Activation of the hypothalamus-pituitary-adrenocortical axis by external stress liberates cortisol into blood plasma, which in turn induces the liberation of PA from the mammary epithelial cells into the mammary cistern, where it activates the plasmin system and enhances the release of β-CN f (1-28) from β-CN. Inhibition of ion channels by β-CN f (1-28) triggers an as yet unknown process, which reduces the secretion of lactose and monovalent ions into the lumen of the gland, leading to the decrease in milk volume. This rapid modulation of milk secretion increases the potential for survival in response to stress (Fig. 4). Regulation of PA activity serves as a bridge between systemic hormonal influences and the local regulatory system (Silanikove et al., 2000). In the organ culture of the mouse mammary gland, hormones that fostered involution induced PA synthesis, whereas hormones that promoted lactation repressed PA secretion (Ossowski et al., 1979). The treatments of cows and sheep (Baldi et al., 1997) with bovine somatotrophin increased milk yield and reduced the conversion of PLG to PL. On the other hand, stress, stress hormones and estrogen, which induced down-regulation of milk yield, increased PL activity in milk (Athie et al., 1997; Silanikove et al., 2000).

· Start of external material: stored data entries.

(* ===== verification/LogSpec.v ===== *)
(** * What the log's routines do to the cache and the disk

    The effect of each routine of [log.c] on the abstract cache, proved from
    the laws of [BufLaws]: [write_log], [write_head] and [install_trans] are
    sequences of block writes ([a_put]). *)

From S2P Require Import Prelude.
From S2P Require Import Machine.
From S2P Require Import Bio.
From S2P Require Import BioSpec.
From S2P Require Import Log.
#[local] Open Scope Z_scope.

(** ** Fields of a block *)

Lemma get32_range d off : 0 ≤ get32 d off < 2 ^ 32.
Proof.
  unfold get32. assert (∀ l, (length l ≤ 4)%nat → 0 ≤ le_value l < 256 ^ Z.of_nat (length l)) as H.
  { induction l as [|x l IH]; intros Hl; simpl; [lia|]. simpl in Hl.
    pose proof (IH ltac:(lia)). pose proof (u8_range x).
    rewrite Nat2Z.inj_succ, Z.pow_succ_r by lia. lia. }
  set (l := take 4 (drop off d)). assert (length l ≤ 4)%nat as Hl by (unfold l; rewrite length_take; lia).
  pose proof (H l Hl) as Hv. split; [lia|]. eapply Z.lt_le_trans; [apply Hv|].
  change (2 ^ 32) with (256 ^ 4). apply Z.pow_le_mono_r; lia.
Qed.

Lemma length_put32 d off v : (off + 4 ≤ length d)%nat → length (put32 d off v) = length d.
Proof. intros H. unfold put32. rewrite !length_app, length_take, length_drop, length_le_bytes. lia. Qed.

Lemma get_put32_eq d off v : (off + 4 ≤ length d)%nat → get32 (put32 d off v) off = u32 v.
Proof.
  intros H. unfold get32, put32. rewrite drop_app_length' by (rewrite length_take; lia).
  rewrite take_app_length' by (by rewrite length_le_bytes). apply le_value_le_bytes.
Qed.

Based on the evidence described above, this system may explain also the effects of frequency and efficiency of udder emptying and the response in levels of milk secretion to the presence of bacterial infection of the udder. A direct association between decreased milking frequency and an increase in the activity of the PA-plasminogen-plasmin system has been found (Stelwagen et al., 1994; Kelly et al., 1998).

Therapeutic role casein: Treatment with Casein Hydrolyzate (CNH), which contains active casein-derived peptides, have been shown to be very effective in eradicating bacterial infection and curing infected single udders of lactating cows from both subclinical and chronic infections. It has been shown also that within 8 h after the first application of CNH treatment induced marked bactericidal and bacteriostatic responses in the mammary secretion, against the main udder pathogens. This is resulted from the rapid and forceful activation of the innate immune system and the drastic reduction in nutrient availability for bacterial growth. Infusion of CNH dramatically accelerates the involution, which is completed within 3 days and results in a marked reduction in milk yield even after the first day of treatment. The CNH treatment at dry off prevents build up of udder pressure and is clearly associated with signs (lying behaviour and step numbers) that the treatment prevents the suffering associated with drying-off of high-yielding modern dairy cows.

Based on these findings, a casein hydrolyzate preparation is developed to reduce the suffering from mammary gland engorgement associated with abrupt cessation of milking (the conventional procedure to induce involution in modern dairy cows) and to treat and prevent common clinical and subclinical infections of the udder in dairy cows. This strongly highlights the potential of this method to serve as a viable non-antibiotic dry cow therapy treatment.